Control bacteria(J61002)*250μl

100μl/well Old bacterial fluid in different levels of [Pb]*100*14μl

Thermo Varioskan Flash

Procedure:

1.Mix the bacteria clusters at the bottom of the Eppendorf tubes.

2.Dilute the control bacteria 2 times into 7 tubes. (1, 2^-1, 2^-2, 2^-3, 2^-4, 2^-5, 2^-6)

3.Add the control and bacterial fluid into the wells of a photographic plate.
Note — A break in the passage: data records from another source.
(** [ContentExtractor.extract_from_url] *)
Definition extract_from_url (web : Web) (self : ContentExtractor)
    (url : string) : option string :=
  if negb (is_valid_url web url) then None
  else extract_attempts web self url (seq 0 (max_retries self + 1)).

(** [ContentExtractor.batch_extract]: the dict comprehension. *)
Definition batch_extract (web : Web) (self : ContentExtractor)
    (urls : list string) : ContentMap :=
  foldl (λ (d : ContentMap) url, <[url := extract_from_url web self url]> d)
        ∅ urls.

(* ===================================================================== *)
(** ** The scorecard generator                                            *)
(* ===================================================================== *)

(** [df.empty] of a frame with columns: it has no rows.  Also the
    truth value of a list. *)
Definition is_nil {A} (l : list A) : bool :=
  match l with
  | [] => true
  | _ :: _ => false
  end.

(** A row of the analytics export.  [None] in a text column is the
    missing-value marker (NaN). *)
Record QueryRecord := {
  Query : option string;
  Landing_Page : option string;
  Clicks : Z;
  Impressions : Z
}.

(** A generated row: [{'Query': query, 'URL': url, **element_checks}]. *)
Record ResultRow := {
  r_Query : option string;
  r_URL : option string;
  r_checks : Checks
}.

(** The value of a text cell as a Python object. *)
Definition cell_value (c : option string) : pyval :=
  match c with
  | Some s => PStr s
  | None => PFloat FNaN
  end.
(** C8, as the code has it.  A bucket of the collection, a match id
    that names a file and is not archived yet, and a script in which the
    detail call is answered (after any throttling the call sleeps on)
    with [data], which is [None] when the call failed.  The match file is
    the file named after the id in the folder of the bucket.
    [save_match] returns whether [data] is truthy.  When it is not (a
    failed call, but also an empty payload), no file is written, no row
    is appended and the files are what they were.  When it is, the
    payload is written to the match file, the index gets exactly one row
    for the match, after a header row when it did not exist, and nothing
    else changes. *)
Theorem save_match_stores_or_leaves_no_trace
    (match_id : json) (tier division : string)
    (retries : list http_outcome) (delays : list Z) (final : http_outcome)
    (data : json) (rest : list http_outcome) (w : World) :
  tier ∈ TIERS -> division ∈ DIVISIONS -> names_a_file match_id ->
  files w !! match_file match_id tier division = None ->
  Forall2 throttled retries delays ->
  final_value final = Some data ->
  network w = retries ++ final :: rest ->
  match_file match_id tier division
  = MATCHES_DIR +:+ "/" +:+ lower tier +:+ "/" +:+ division +:+ "/"
      +:+ py_str match_id +:+ ".json" /\
  exists w' added,
    save_match match_id tier division w = (Ret (truthy data), w') /\
    trace w' = trace w ++ added /\
    if truthy data then
      files w' =
        <[CSV_FILE := index_with [match_id; JStr tier; JStr division]
                        (files w !! CSV_FILE)]>
          (<[match_file match_id tier division := [CJson data]]> (files w)) /\
      file_writes added = [(match_file match_id tier division, data)] /\
      csv_rows added =
        (if bool_decide (is_Some (files w !! CSV_FILE)) then [] else [csv_header])
        ++ [[match_id; JStr tier; JStr division]]
    else
      files w' = files w /\ file_writes added = [] /\ csv_rows added = [].
Proof.
  intros Htier Hdivision Hname Hnew Hthr Hfinal Hnet.
  split; [apply match_file_in_folder; assumption|].
  destruct (save_match_fetches match_id tier division retries delays final data
              rest w Hnew Hthr Hfinal Hnet)
    as (w1 & added & _ & Hf & _ & Ht & HP & _ & Hsave).
  destruct (transport_events_no_writes _ HP) as [Hw Hr].
  rewrite Hsave. destruct (truthy data).
  - eexists _, _. split; [reflexivity|]. cbn [trace files set_trace set_files].
    split; [rewrite Ht, <- app_assoc; reflexivity|].
    split; [reflexivity|].
    change (EMakedirs ?p :: ECall ?r :: added) with ([EMakedirs p; ECall r] ++ added).
    rewrite !file_writes_app, !csv_rows_app, Hw, Hr.
    destruct (bool_decide _); split; reflexivity.
  - eexists _, _. split; [reflexivity|]. split; [exact Ht|].
    split; [exact Hf|].
    change (EMakedirs ?p :: ECall ?r :: added) with ([EMakedirs p; ECall r] ++ added).
    rewrite !file_writes_app, !csv_rows_app, Hw, Hr. split; reflexivity.
Qed.

(** C1, as the code has it.  A bucket of the collection and a match id
    that names a file: the file of the match is the file named after the
    id in the folder of the bucket.  Whenever the file of the match exists,
    [save_match] returns false without any API call, file write or index
    row.  And for a match that is not archived yet and whose detail call
    is answered with a truthy payload, two calls in a row make one API
    call (one HTTP request when the server does not throttle, one more
    per 429 the call sleeps on otherwise), one file write and one index
    row between them: the first returns true, the second false, and the
    second changes neither the files nor the script. *)
Theorem save_match_idempotent (match_id : json) (tier division : string) :
  tier ∈ TIERS -> division ∈ DIVISIONS -> names_a_file match_id ->
  match_file match_id tier division
  = MATCHES_DIR +:+ "/" +:+ lower tier +:+ "/" +:+ division +:+ "/"
      +:+ py_str match_id +:+ ".json" /\
  (forall w, is_Some (files w !! match_file match_id tier division) ->
     exists w' added,
       save_match match_id tier division w = (Ret false, w') /\
       files w' = files w /\ network w' = network w /\
       trace w' = trace w ++ added /\
       api_calls added = [] /\ file_writes added = [] /\ csv_rows added = []) /\
  (forall retries delays final data rest w,
     files w !! match_file match_id tier division = None ->
     Forall2 throttled retries delays ->
     final_value final = Some data ->
     truthy data = true ->
     network w = retries ++ final :: rest ->
     exists w1 w2 added,
       save_match match_id tier division w = (Ret true, w1) /\
       save_match match_id tier division w1 = (Ret false, w2) /\
       files w2 = files w1 /\ network w2 = network w1 /\
       trace w2 = trace w ++ added /\
       api_calls added = [MatchDetail match_id] /\
       http_requests added = repeat (MatchDetail match_id) (S (length retries)) /\
       file_writes added = [(match_file match_id tier division, data)] /\
       csv_rows added =
         (if bool_decide (is_Some (files w !! CSV_FILE)) then [] else [csv_header])
         ++ [[match_id; JStr tier; JStr division]]).
Proof.
  intros Htier Hdivision Hname.
  split; [apply match_file_in_folder; assumption|]. split.
  - intros w Harchived. rewrite (save_match_archived _ _ _ _ Harchived).
    eexists _, _. split; [reflexivity|]. repeat split.
  - intros retries delays final data rest w Hnew Hthr Hfinal Htruthy Hnet.
    destruct (save_match_fetches match_id tier division retries delays final data
                rest w Hnew Hthr Hfinal Hnet)
      as (w1 & added & _ & Hf & _ & Ht & HP & Hg & Hsave).
    rewrite Htruthy in Hsave.
    destruct (transport_events_no_writes _ HP) as [Hw Hr].
    pose proof (transport_events_no_calls _ HP) as Hcalls.
    eexists _, _, _. split; [exact Hsave|].
    split.
    { apply save_match_archived. cbn [files set_files set_trace].
      rewrite lookup_insert_ne by (apply not_eq_sym, match_file_not_index).
      rewrite lookup_insert_eq. eauto. }
    split; [reflexivity|]. split; [reflexivity|].
    cbn [trace set_trace set_files]. rewrite Ht.
    split; [rewrite <- !app_assoc; reflexivity|].
    rewrite !api_calls_app, !file_writes_app, !csv_rows_app, !http_requests_app.
    change (EMakedirs ?p :: ECall ?r :: added) with ([EMakedirs p; ECall r] ++ added).
    rewrite !api_calls_app, !file_writes_app, !csv_rows_app, !http_requests_app,
      Hw, Hr, Hcalls, Hg.
    destruct (bool_decide _); repeat split; simpl; rewrite ?app_nil_r; reflexivity.
Qed.

(** ** Module level *)

(** C10. With a non-empty [RIOT_API_KEY], running the module prints the
    prompt and then stops with the [TypeError] of [int(input)]: the
    result and the world are the same whether or not the module is run
    as [__main__], and nothing but the prompt has been added to the
    trace, so [collect_data] has not run. *)
Theorem module_stops_at_int_input (key : string) (is_main : bool) (w : World) :
  key <> "" ->
  module_body (Some key) is_main w =
  (Raise TypeError,
   set_trace (trace w ++ [EPrint "Input desired number of matches per tier: "]) w).
Proof.
  intros Hkey. unfold module_body.
  assert (Htruthy : truthy (from_option JStr JNull (Some key)) = true).
  { simpl. destruct key; [contradiction|reflexivity]. }
  rewrite Htruthy. reflexivity.
Qed.

(** ** How the world evolves under the scraper *)

Lemma evolves_refl P w : evolves P w w.
Proof.
  split; [exists []; reflexivity|].
  exists []. rewrite app_nil_r. split; [reflexivity|constructor].
Qed.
4.Place the plate into the fluorescence spectrometry machine. (excitation 585, emission 610)

Results:

Table 1 shows that the absorption levels and concentration levels increase at a direct proportion.Figure 1 shows that the spectrometer is precise and the relation between the absorption level and the concentration level.As shown in Table 1 and Figure1, we can see that the detecting device is precise and the deviation mean is low. Thus, our calculations can be accounted accurate.

In Table2, any bacteria with Pb solution added shows a higher fluorescence absorption compared to that without any solution amplified. There is a slight difference between the bacteria with Pb solution added and none. But the distribution of the absorption results appears to be random.Hence, we knowthat our E. coli does express a red fluorescence when combined with Pb ions. However, there is no significant relevance between the Pb ion levels and the E. coli’s fluorescence expressions.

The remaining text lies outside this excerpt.